Brown and his collaborators point to a few tools that educators can use to dramatically increase learning in the classroom; they are all classified as uncomfortable. As it turns out, the more uncomfortable learning is, the more effective it is. Once a literal connection has been made between neurons in the brain, it is strengthened by repeated use. When tasked with recalling concepts, the neural network gets stronger. And stronger. And stronger. Much like the gentleman in Gorham, repeated use will solidify the pathways.

Retrieval Practice has an outsized return on investment for learners. In retrieval practice, the learner is tasked with recalling things that perhaps they haven’t thought about in a while. There are two strategies Brown suggests – interleaving and spacing. We looked at interleaving and spacing before, but the highlights are that if you mix up your learning (weave in concepts from previous chapters into your current studying) and also try to recall concepts studied in earlier chapters, the learning is pretty uncomfortable – and more potent! Michelle Miller dives deep in her recent book Remembering and Forgetting in the Age of Technology.

And while we can’t control what our learners are doing, we can nudge them!

Outlook 365 has a brilliant tool called Polls – you can embed a poll right into an email. It’s frictionless for the recipients as the poll is embedded right in the message!

So why not leverage that and send weekly questions to your students? In Powerful Teaching, Pooja Agarwal draws on the concepts from Make it Stick and talks about the testing effect. She suggests that frequent, low-stakes (or no-stakes!) quizzes help learning.

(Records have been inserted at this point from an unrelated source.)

(** Alice's listing on the sample session is strictly descending. *)
Lemma list_notes_owner_desc_witness :
  StronglySorted id_desc_strict
    (list_notes Concrete.collate_eq Sample.alice
       (creations Concrete.STRICT
          [((NoteCreate.mk "n" "x"), Sample.bob, 40);
           ((NoteCreate.mk "m" "y"), Sample.alice, 50)]
          Sample.db)).
Proof.
  apply (list_notes_owner_desc Concrete.STRICT Concrete.collate_eq).
  split.
  - apply (bool_decide_unpack _). vm_compute. exact I.
  - apply (bool_decide_unpack _). vm_compute. exact I.
Defined.

(** The end-to-end run of the specification: register, log in, create a
    note, list, update, delete, list. *)
Example end_to_end :
  let register := register Concrete.collate_eq Concrete.argon2
                    Concrete.phc_encode in
  let login := login Concrete.SECRET_KEY Concrete.collate_eq Concrete.argon2
                 Concrete.phc_decode Concrete.json_dumps Concrete.base64url_encode Concrete.sign in
  let get_notes := get_notes Concrete.SECRET_KEY Concrete.collate_eq
                     Concrete.json_loads Concrete.base64url_decode Concrete.sign in
  let post_notes := post_notes Concrete.SECRET_KEY Concrete.STRICT
                      Concrete.collate_eq Concrete.json_loads Concrete.base64url_decode Concrete.sign in
  let put_notes := put_notes Concrete.SECRET_KEY Concrete.STRICT
                     Concrete.collate_eq Concrete.json_loads Concrete.base64url_decode Concrete.sign in
  let delete_notes := delete_notes Concrete.SECRET_KEY Concrete.collate_eq
                        Concrete.json_loads Concrete.base64url_decode Concrete.sign in
  let s1 := register (RegisterRequest.mk "a@x.com" "secret1")
              "NaCl" 100 empty_db in
  match login (LoginRequest.mk "a@x.com" "secret1")
          110 s1.2 with
  | Raise _ => False
  | Return tok =>
      let creds := TokenResponse.access_token tok in
      let s3 := post_notes creds "t" "c" 120 s1.2 in
      let r4 := get_notes creds 130 s3.2 in
      let s5 := put_notes creds 1 "t2" "c2" 140 s3.2 in
      let s6 := delete_notes creds 1 150 s5.2 in
      let r7 := get_notes creds 160 s6.2 in
      status_of 201 s1.1 = 201
      ∧ TokenResponse.token_type tok = "bearer"
      ∧ s3.1 = Return (Note.mk 1 "a@x.com" "t" "c" 120)
      ∧ r4 = Return [NoteOut.mk 1 "t" "c" 120]
      ∧ s5.1 = Return (Note.mk 1 "a@x.com" "t2" "c2" 120)
      ∧ s6.1 = Return [("message", JStr "deleted")]
      ∧ r7 = Return []
  end.
Proof. vm_compute. by split_and!. Qed.
(** C2. For every level from 1 to 50 the floor count lies in the
    documented range of the level's phase (1-10: 10-12, 11-25: 13-18,
    26-40: 19-25, 41-50: 25-30) and does not decrease towards a later
    level of the same phase. *)
Theorem floorCount_in_phase_range (n : Z) :
  1 <= n <= 50 ->
  (1 <= n <= 10 -> 10 <= floorCount (getLevelConfig n) <= 12) /\
  (11 <= n <= 25 -> 13 <= floorCount (getLevelConfig n) <= 18) /\
  (26 <= n <= 40 -> 19 <= floorCount (getLevelConfig n) <= 25) /\
  (41 <= n <= 50 -> 25 <= floorCount (getLevelConfig n) <= 30) /\
  (forall m, n <= m <= 50 -> phaseOf m = phaseOf n ->
     floorCount (getLevelConfig n) <= floorCount (getLevelConfig m)).
Proof.
  intros Hn. cbn [getLevelConfig floorCount].
  rewrite (calculateFloorCount_exact n Hn).
  pose proof (floorCountExact_range n Hn) as Hrange.
  unfold phaseOf in Hrange.
  assert (Hphases :
    (1 <= n <= 10 -> 10 <= floorCountExact n <= 12) /\
    (11 <= n <= 25 -> 13 <= floorCountExact n <= 18) /\
    (26 <= n <= 40 -> 19 <= floorCountExact n <= 25) /\
    (41 <= n <= 50 -> 25 <= floorCountExact n <= 30)).
  { repeat match type of Hrange with
           | context [?x <=? ?y] => destruct (Z.leb_spec x y)
           end; cbn [phaseRange fst snd] in Hrange; lia. }
  destruct Hphases as (H1 & H2 & H3 & H4).
  repeat (split; [assumption|]).
  intros m Hm _. rewrite (calculateFloorCount_exact m) by lia.
  apply floorCountExact_mono; lia.
Qed.

(** C10. Over the whole finite range the floor count never decreases:
    for levels [1 <= a <= b <= 50], also across the phase boundaries
    10/11, 25/26 and 40/41. *)
Theorem floorCount_globally_monotone (a b : Z) :
  1 <= a -> a <= b -> b <= 50 ->
  floorCount (getLevelConfig a) <= floorCount (getLevelConfig b).
Proof.
  intros Ha Hab Hb. cbn [getLevelConfig floorCount].
  rewrite !calculateFloorCount_exact by lia.
  apply floorCountExact_mono; lia.
Qed.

It’s the Gorham Gentleman walking his path every day.

Send an email once a week that has just one question (multiple choice or multiple select) that requires the student to retrieve some information.

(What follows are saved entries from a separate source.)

Lemma run_deleteMany_enabled (eventIds : list string) :
  index this <> None ->
  run engine (deleteMany this eventIds) w =
    let c := DeleteDocuments eventIds in
    let failure := failure_of (engine (w ++ [Issued c]) c) in
    (inr tt, w ++ [Issued c; Replied c failure] ++ logOf failure).
Proof.
  intros Hi. unfold deleteMany.
  destruct (index this); [| congruence].
  cbn.
  destruct (engine _ _) as [e | []]; cbn; now rewrite <- ?app_assoc.
Qed.

Lemma replace_disabled (event : Event.t) (oldEventId : option string)
  (sched : Scheduler) :
  index this = None -> replace this event oldEventId engine sched w = (inr tt, w).
Proof. intros H. unfold replace. now rewrite H. Qed.

End WriteMethods.

Lemma truthyString_nonempty (s : string) :
  s <> ""%string -> truthyString (Some s) = true.
Proof. destruct s; [congruence | reflexivity]. Qed.

(** The whole run of an enabled [replace] with a truthy old id and an
    admitted kind: both requests leave first, then the two settlements are
    handled in the order the scheduler picks, each followed by its own log
    entry when it failed. *)
Lemma replace_both_trace (this : EventSearchRepository) (event : Event.t)
  (oldEventId : string) (engine : Engine) (sched : Scheduler) (w : Trace) :
  index this <> None ->
  oldEventId <> ""%string ->
  includes (syncEventKinds this) (Event.kind event) = true ->
  let addCall := AddDocuments [toEventDocument event] in
  let deleteCall := DeleteDocuments [oldEventId] in
  let w0 := w ++ [Issued addCall; Issued deleteCall] in
  replace this event (Some oldEventId) engine sched w =
    if sched w0
    then
      let f1 := failure_of (engine w0 addCall) in
      let w1 := w0 ++ [Replied addCall f1] ++ logOf f1 in
      let f2 := failure_of (engine w1 deleteCall) in
      (inr tt, w1 ++ [Replied deleteCall f2] ++ logOf f2)
    else
      let f2 := failure_of (engine w0 deleteCall) in
      let w1 := w0 ++ [Replied deleteCall f2] ++ logOf f2 in
      let f1 := failure_of (engine w1 addCall) in
      (inr tt, w1 ++ [Replied addCall f1] ++ logOf f1).
Proof.
  intros Hi Ho Hk. cbv zeta.
  unfold replace, add, deleteMany.
  rewrite Hk, (truthyString_nonempty _ Ho).
  destruct (index this); [| congruence].
  cbn -[toEventDocument].
  rewrite <- ?app_assoc. cbn -[toEventDocument].
  destruct (sched _).
  - destruct (engine _ (AddDocuments _)) as [e1 | []]; cbn -[toEventDocument];
      rewrite <- ?app_assoc; cbn -[toEventDocument];
      destruct (engine _ (DeleteDocuments _)) as [e2 | []]; cbn -[toEventDocument];
      now rewrite <- ?app_assoc.
  - destruct (engine _ (DeleteDocuments _)) as [e2 | []]; cbn -[toEventDocument];
      rewrite <- ?app_assoc; cbn -[toEventDocument];
      destruct (engine _ (AddDocuments _)) as [e1 | []]; cbn -[toEventDocument];
      now rewrite <- ?app_assoc.
Qed.

(** The run of an enabled [replace] with a truthy old id and a kind the sync
    gate refuses: the deletion alone. *)
Lemma replace_delete_only_trace (this : EventSearchRepository) (event : Event.t)
  (oldEventId : string) (engine : Engine) (sched : Scheduler) (w : Trace) :
  index this <> None ->
  oldEventId <> ""%string ->
  includes (syncEventKinds this) (Event.kind event) = false ->
  let deleteCall := DeleteDocuments [oldEventId] in
  let f := failure_of (engine (w ++ [Issued deleteCall]) deleteCall) in
  replace this event (Some oldEventId) engine sched w =
    (inr tt, w ++ [Issued deleteCall; Replied deleteCall f] ++ logOf f).
Proof.
  intros Hi Ho Hk. cbv zeta.
  unfold replace, add, deleteMany.
  rewrite Hk, (truthyString_nonempty _ Ho).
  destruct (index this); [| congruence].
  cbn.
  destruct (engine _ _) as [e | []]; cbn; now rewrite <- ?app_assoc.
Qed.

Lemma constructor_without_credentials (config : MeiliSearchConfig) :
  truthyString (cfg_host config) && truthyString (cfg_apiKey config) = false ->
  index (constructor config) = None.
Proof.
  unfold constructor.
  destruct (truthyString (cfg_host config)), (truthyString (cfg_apiKey config));
    simpl; intros H; congruence.
Qed.

(** [Promise.all] does not wait for the second promise when the first one is
    rejected: the deletion has been sent and is still in flight. *)
Example promise_all_rejects_early :
  promise_all acceptingEngine (fun _ => true)
    (Throw "boom" : Async unit) (deleteMany enabledRepository ["old"]) []
  = (inl "boom", [Issued (DeleteDocuments ["old"])]).
Proof. reflexivity. Qed.

Ltac in_trace := rewrite ?in_app_iff; simpl; auto 12.

(** ** Claims about the write path *)

(** C7.  [add] for an event whose kind is outside the sync allow-list issues
    no engine call and raises no error.  With search enabled and the kind in
    the allow-list, [add] sends exactly one upsert, of the one document of
    the event; whether the engine fulfils or rejects it, [add] returns
    normally, and a rejection is logged. *)
Theorem add_gate_and_failure_isolation :
  forall (this : EventSearchRepository) (event : Event.t) (engine : Engine)
         (w : Trace),
    (includes (syncEventKinds this) (Event.kind event) = false ->
     run engine (add this event) w = (inr tt, w))
    /\ (index this <> None ->
        includes (syncEventKinds this) (Event.kind event) = true ->
        exists failure,
          run engine (add this event) w
          = (inr tt,
             w ++ [Issued (AddDocuments [toEventDocument event]);
                   Replied (AddDocuments [toEventDocument event]) failure]
               ++ match failure with
                  | Some e => [Logged e]
                  | None => []
                  end)).
Proof.
  intros this event engine w. split.
  - apply run_add_gated.
  - intros Hi Hk. rewrite (run_add_enabled this engine w event Hi Hk).
    cbv zeta. eexists. reflexivity.
Qed.

Lemma add_gate_and_failure_isolation_witness :
  (includes (syncEventKinds enabledRepository) (Event.kind (sampleEvent 7)) = false
   /\ run rejectingEngine (add enabledRepository (sampleEvent 7)) [] = (inr tt, []))
  /\ (index enabledRepository <> None
      /\ includes (syncEventKinds enabledRepository) (Event.kind (sampleEvent 1)) = true
      /\ exists failure,
           run rejectingEngine (add enabledRepository (sampleEvent 1)) []
           = (inr tt,
              [] ++ [Issued (AddDocuments [toEventDocument (sampleEvent 1)]);
                     Replied (AddDocuments [toEventDocument (sampleEvent 1)]) failure]
                 ++ match failure with
                    | Some e => [Logged e]
                    | None => []
                    end)).
Proof.
  split.
  - split; [reflexivity |].
    apply (add_gate_and_failure_isolation
             enabledRepository (sampleEvent 7) rejectingEngine []).
    reflexivity.
  - split; [discriminate |].
    split; [reflexivity |].
    apply (add_gate_and_failure_isolation
             enabledRepository (sampleEvent 1) rejectingEngine []).
    + discriminate.
    + reflexivity.
Defined.

(** C8.  Without an index handle every public operation degrades without
    error: [find] and [findTopIdsWithScore] return the empty sequence, and
    [add], [deleteMany], [replace] and [onApplicationBootstrap] return
    normally; in each case the trace is unchanged, so nothing was sent to the
    engine. *)
Theorem disabled_search_degrades :
  forall (this : EventSearchRepository) (engine : Engine) (sched : Scheduler)
         (now : Z) (filter : Filter.t) (event : Event.t)
         (eventIds : list string) (oldEventId : option string) (w : Trace),
    index this = None ->
    run engine (find this now filter) w = (inr [], w)
    /\ run engine (findTopIdsWithScore this now filter) w = (inr [], w)
    /\ run engine (add this event) w = (inr tt, w)
    /\ run engine (deleteMany this eventIds) w = (inr tt, w)
    /\ replace this event oldEventId engine sched w = (inr tt, w)
    /\ run engine (onApplicationBootstrap this) w = (inr tt, w).
Proof.
  intros this engine sched now filter event eventIds oldEventId w H.
  repeat split.
  - now apply run_find_disabled.
  - now apply run_findTopIdsWithScore_disabled.
  - now apply run_add_disabled.
  - now apply run_deleteMany_disabled.
  - now apply replace_disabled.
  - now apply run_onApplicationBootstrap_disabled.
Qed.

Lemma disabled_search_degrades_witness :
  index disabledRepository = None
  /\ run rejectingEngine (find disabledRepository 1700000000 (limitFilter None)) []
     = (inr [], [])
  /\ run rejectingEngine
       (findTopIdsWithScore disabledRepository 1700000000 (limitFilter None)) []
     = (inr [], [])
  /\ run rejectingEngine (add disabledRepository (sampleEvent 1)) [] = (inr tt, [])
  /\ run rejectingEngine (deleteMany disabledRepository ["old"]) [] = (inr tt, [])
  /\ replace disabledRepository (sampleEvent 1) (Some "old") rejectingEngine
       (fun _ => true) []
     = (inr tt, [])
  /\ run rejectingEngine (onApplicationBootstrap disabledRepository) [] = (inr tt, []).
Proof.
  split; [reflexivity |].
  apply (disabled_search_degrades
           disabledRepository rejectingEngine (fun _ => true) 1700000000
           (limitFilter None) (sampleEvent 1) ["old"] (Some "old") []).
  reflexivity.
Defined.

STEP ONE – Use Outlook for Web

I’m not sure if the Outlook application for your computer has the Poll feature, but the web version does! Start crafting an email. I like to give just a bit of context to the students; I explain why I’m sending just one question that covers information from earlier in the semester.

Pro-Tip – you can go to my.flcc.edu, click on the Faculty tab and then click on a course you teach – you can email all the students from there. I prefer to BCC the students.Screenshot of the POLLS Add-in in Microsoft Outlook 365 for Web.

STEP TWO – Find the Polls Add-In

While composing your email, look to the upper right. There is a menu with three horizontal dots (in the biz, that’s called a Meatball Menu). One of the options is Polls. Click it; there might be a small wait as Outlook loads the tool. Craft your poll! You can choose to make it multiple select (the default is multiple choice). When you are through, click on “Add to email”. Outlook will insert some text into your email, though when recipients see the email, they will see the poll.Screenshot of a poll being created in Microsoft Outlook 365 for Web.

STEP THREE – Look at Results

When you create a poll, Outlook will automatically add you as a recipient – that’s your gateway into the poll! Wait a day or two and revisit that message. You’ll see the results. Note that students will see the poll in the message if they are on the desktop application or the web version of Outlook. If they are on mobile, there is a link to the poll:Screenshot of a poll in an email.

I just started experimenting with this in some of my classes, so I don’t have any conclusions yet. But it seems to have the trappings of a low-effort, high-reward mechanism!